### Data supplied

========================================================================

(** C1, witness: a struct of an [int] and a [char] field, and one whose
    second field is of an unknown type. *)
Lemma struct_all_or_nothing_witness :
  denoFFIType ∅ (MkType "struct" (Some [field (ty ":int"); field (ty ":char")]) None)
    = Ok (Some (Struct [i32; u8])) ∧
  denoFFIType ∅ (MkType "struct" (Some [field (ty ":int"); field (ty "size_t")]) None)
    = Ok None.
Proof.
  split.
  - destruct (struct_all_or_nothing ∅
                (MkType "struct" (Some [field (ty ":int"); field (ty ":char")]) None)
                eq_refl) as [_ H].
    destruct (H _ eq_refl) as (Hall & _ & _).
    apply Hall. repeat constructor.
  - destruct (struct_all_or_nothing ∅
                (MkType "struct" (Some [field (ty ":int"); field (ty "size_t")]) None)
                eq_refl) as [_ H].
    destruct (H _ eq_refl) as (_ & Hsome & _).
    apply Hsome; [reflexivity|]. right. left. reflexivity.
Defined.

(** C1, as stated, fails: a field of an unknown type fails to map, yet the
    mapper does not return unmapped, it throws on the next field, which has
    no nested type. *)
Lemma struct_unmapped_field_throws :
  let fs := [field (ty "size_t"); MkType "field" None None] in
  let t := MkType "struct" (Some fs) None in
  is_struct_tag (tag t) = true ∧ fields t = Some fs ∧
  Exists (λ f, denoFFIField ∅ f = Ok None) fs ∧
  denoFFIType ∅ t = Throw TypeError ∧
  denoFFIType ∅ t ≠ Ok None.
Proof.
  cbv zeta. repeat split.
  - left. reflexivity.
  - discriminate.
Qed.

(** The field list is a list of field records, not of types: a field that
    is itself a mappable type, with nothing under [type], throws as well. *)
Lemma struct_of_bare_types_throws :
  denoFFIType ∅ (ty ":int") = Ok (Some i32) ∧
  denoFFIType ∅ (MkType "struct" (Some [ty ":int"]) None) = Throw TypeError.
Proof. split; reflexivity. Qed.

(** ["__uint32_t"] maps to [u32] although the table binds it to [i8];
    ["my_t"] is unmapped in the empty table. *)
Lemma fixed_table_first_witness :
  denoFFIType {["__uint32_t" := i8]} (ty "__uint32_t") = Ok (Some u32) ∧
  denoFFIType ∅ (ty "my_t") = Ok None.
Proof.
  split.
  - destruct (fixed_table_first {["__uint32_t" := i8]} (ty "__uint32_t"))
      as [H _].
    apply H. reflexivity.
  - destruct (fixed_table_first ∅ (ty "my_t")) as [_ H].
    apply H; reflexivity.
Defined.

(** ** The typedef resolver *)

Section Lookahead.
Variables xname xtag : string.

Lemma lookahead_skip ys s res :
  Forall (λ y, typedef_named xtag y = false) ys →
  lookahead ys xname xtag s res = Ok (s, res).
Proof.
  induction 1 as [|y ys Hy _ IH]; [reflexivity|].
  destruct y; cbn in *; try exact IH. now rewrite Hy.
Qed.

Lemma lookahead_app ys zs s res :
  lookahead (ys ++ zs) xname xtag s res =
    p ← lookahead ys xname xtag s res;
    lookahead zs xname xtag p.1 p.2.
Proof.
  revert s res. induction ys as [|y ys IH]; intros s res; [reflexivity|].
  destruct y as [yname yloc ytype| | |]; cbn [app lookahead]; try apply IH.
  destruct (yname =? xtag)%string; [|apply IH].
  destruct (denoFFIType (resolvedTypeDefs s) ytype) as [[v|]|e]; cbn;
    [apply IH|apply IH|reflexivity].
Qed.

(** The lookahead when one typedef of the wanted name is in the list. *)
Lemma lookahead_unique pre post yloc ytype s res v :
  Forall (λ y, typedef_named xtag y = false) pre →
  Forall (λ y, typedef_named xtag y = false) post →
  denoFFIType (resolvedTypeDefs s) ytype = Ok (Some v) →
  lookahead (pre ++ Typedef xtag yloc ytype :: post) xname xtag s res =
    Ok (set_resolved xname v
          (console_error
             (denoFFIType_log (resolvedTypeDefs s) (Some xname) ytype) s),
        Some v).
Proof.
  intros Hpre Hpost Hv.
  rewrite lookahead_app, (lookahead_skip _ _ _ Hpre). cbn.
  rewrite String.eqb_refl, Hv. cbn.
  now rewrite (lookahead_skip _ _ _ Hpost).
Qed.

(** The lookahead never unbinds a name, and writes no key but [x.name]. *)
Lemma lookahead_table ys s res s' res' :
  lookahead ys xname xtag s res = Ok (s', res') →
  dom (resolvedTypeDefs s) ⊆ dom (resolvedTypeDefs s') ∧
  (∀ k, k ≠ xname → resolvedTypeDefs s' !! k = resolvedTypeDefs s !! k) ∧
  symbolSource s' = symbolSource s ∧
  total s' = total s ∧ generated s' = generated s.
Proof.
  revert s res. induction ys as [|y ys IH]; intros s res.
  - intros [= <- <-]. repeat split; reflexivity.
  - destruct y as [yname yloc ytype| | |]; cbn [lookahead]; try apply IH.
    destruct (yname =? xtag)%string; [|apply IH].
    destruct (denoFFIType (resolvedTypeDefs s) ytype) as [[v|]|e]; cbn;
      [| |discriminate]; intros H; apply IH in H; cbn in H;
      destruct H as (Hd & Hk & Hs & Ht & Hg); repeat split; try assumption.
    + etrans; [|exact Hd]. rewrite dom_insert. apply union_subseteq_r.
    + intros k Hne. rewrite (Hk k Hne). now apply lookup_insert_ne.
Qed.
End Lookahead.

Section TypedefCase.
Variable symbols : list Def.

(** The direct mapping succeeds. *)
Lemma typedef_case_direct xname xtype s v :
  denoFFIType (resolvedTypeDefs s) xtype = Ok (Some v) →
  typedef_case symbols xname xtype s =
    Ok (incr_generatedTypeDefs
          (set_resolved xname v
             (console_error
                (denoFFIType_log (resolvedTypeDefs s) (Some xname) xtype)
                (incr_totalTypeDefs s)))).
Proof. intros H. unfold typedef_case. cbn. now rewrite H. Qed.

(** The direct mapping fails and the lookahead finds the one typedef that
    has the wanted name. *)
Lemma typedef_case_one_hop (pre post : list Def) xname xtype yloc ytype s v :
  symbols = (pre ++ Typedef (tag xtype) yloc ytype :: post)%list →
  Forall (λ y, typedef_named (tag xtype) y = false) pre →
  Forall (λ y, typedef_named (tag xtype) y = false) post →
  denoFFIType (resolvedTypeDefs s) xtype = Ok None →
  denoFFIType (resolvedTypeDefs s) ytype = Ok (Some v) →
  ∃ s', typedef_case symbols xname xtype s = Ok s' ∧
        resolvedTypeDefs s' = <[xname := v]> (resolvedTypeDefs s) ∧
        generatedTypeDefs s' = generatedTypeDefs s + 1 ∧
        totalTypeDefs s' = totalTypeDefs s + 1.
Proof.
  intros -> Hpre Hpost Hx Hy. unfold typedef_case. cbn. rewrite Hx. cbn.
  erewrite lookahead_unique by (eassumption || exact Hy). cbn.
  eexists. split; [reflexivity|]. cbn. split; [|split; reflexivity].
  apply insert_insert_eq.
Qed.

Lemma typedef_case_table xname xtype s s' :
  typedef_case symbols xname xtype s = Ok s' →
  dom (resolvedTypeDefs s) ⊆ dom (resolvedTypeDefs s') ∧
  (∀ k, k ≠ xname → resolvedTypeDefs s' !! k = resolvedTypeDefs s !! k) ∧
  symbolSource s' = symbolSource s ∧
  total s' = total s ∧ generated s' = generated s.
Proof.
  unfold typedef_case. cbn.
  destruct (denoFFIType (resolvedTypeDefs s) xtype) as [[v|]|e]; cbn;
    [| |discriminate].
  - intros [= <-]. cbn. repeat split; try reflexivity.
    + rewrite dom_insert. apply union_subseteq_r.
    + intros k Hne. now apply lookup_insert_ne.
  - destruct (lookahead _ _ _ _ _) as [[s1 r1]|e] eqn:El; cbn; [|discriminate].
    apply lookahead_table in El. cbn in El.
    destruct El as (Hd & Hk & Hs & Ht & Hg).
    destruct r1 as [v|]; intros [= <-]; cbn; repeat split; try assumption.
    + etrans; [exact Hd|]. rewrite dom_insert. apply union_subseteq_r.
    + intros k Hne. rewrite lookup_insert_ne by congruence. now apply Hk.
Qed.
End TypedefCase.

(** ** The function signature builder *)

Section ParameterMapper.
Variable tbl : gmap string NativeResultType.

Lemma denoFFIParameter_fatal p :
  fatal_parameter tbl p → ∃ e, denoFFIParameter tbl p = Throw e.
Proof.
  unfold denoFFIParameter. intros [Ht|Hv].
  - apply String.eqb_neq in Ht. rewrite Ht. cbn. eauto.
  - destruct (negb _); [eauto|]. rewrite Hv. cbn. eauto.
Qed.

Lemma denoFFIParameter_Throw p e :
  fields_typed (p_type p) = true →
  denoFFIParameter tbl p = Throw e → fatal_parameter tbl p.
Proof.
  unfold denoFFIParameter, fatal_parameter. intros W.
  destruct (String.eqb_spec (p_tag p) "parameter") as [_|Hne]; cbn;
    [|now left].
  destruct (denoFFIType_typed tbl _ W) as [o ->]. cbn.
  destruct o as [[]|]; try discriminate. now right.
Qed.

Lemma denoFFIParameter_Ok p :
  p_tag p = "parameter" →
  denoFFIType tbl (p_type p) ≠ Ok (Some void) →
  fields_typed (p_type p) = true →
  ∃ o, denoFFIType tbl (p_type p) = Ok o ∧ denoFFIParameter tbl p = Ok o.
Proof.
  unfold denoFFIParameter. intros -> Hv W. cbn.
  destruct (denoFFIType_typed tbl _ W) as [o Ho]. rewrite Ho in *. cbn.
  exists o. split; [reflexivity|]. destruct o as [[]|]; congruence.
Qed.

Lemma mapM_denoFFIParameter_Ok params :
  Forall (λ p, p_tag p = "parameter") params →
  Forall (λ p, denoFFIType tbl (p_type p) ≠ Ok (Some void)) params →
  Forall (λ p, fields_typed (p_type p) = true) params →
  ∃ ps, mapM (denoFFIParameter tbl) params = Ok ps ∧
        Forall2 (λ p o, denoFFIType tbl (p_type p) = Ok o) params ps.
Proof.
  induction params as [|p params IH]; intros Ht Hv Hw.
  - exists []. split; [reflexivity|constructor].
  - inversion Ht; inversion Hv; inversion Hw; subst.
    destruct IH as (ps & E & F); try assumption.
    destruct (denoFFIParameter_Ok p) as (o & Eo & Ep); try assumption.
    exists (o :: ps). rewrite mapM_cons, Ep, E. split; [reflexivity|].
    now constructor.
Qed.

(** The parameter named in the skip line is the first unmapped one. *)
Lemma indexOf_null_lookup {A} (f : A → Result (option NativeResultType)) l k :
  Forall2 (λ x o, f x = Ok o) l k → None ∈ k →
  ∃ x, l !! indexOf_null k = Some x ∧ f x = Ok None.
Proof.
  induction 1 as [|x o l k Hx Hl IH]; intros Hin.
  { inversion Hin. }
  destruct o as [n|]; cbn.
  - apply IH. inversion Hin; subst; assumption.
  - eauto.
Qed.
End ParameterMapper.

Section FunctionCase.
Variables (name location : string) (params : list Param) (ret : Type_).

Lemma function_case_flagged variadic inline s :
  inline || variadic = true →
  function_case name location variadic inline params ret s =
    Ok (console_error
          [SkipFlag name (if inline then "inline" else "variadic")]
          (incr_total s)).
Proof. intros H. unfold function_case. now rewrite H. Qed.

========================================================================

### Problem to work on
Considering only the material above, set down every line from the one with "apply lookahead_table in El. cbn in El." to the one with "- exists [].", inclusive, exactly as written.

### Task answer
    apply lookahead_table in El. cbn in El.
    destruct El as (Hd & Hk & Hs & Ht & Hg).
    destruct r1 as [v|]; intros [= <-]; cbn; repeat split; try assumption.
    + etrans; [exact Hd|]. rewrite dom_insert. apply union_subseteq_r.
    + intros k Hne. rewrite lookup_insert_ne by congruence. now apply Hk.
Qed.
End TypedefCase.

(** ** The function signature builder *)

Section ParameterMapper.
Variable tbl : gmap string NativeResultType.

Lemma denoFFIParameter_fatal p :
  fatal_parameter tbl p → ∃ e, denoFFIParameter tbl p = Throw e.
Proof.
  unfold denoFFIParameter. intros [Ht|Hv].
  - apply String.eqb_neq in Ht. rewrite Ht. cbn. eauto.
  - destruct (negb _); [eauto|]. rewrite Hv. cbn. eauto.
Qed.

Lemma denoFFIParameter_Throw p e :
  fields_typed (p_type p) = true →
  denoFFIParameter tbl p = Throw e → fatal_parameter tbl p.
Proof.
  unfold denoFFIParameter, fatal_parameter. intros W.
  destruct (String.eqb_spec (p_tag p) "parameter") as [_|Hne]; cbn;
    [|now left].
  destruct (denoFFIType_typed tbl _ W) as [o ->]. cbn.
  destruct o as [[]|]; try discriminate. now right.
Qed.

Lemma denoFFIParameter_Ok p :
  p_tag p = "parameter" →
  denoFFIType tbl (p_type p) ≠ Ok (Some void) →
  fields_typed (p_type p) = true →
  ∃ o, denoFFIType tbl (p_type p) = Ok o ∧ denoFFIParameter tbl p = Ok o.
Proof.
  unfold denoFFIParameter. intros -> Hv W. cbn.
  destruct (denoFFIType_typed tbl _ W) as [o Ho]. rewrite Ho in *. cbn.
  exists o. split; [reflexivity|]. destruct o as [[]|]; congruence.
Qed.

Lemma mapM_denoFFIParameter_Ok params :
  Forall (λ p, p_tag p = "parameter") params →
  Forall (λ p, denoFFIType tbl (p_type p) ≠ Ok (Some void)) params →
  Forall (λ p, fields_typed (p_type p) = true) params →
  ∃ ps, mapM (denoFFIParameter tbl) params = Ok ps ∧
        Forall2 (λ p o, denoFFIType tbl (p_type p) = Ok o) params ps.
Proof.
  induction params as [|p params IH]; intros Ht Hv Hw.
  - exists []. split; [reflexivity|constructor].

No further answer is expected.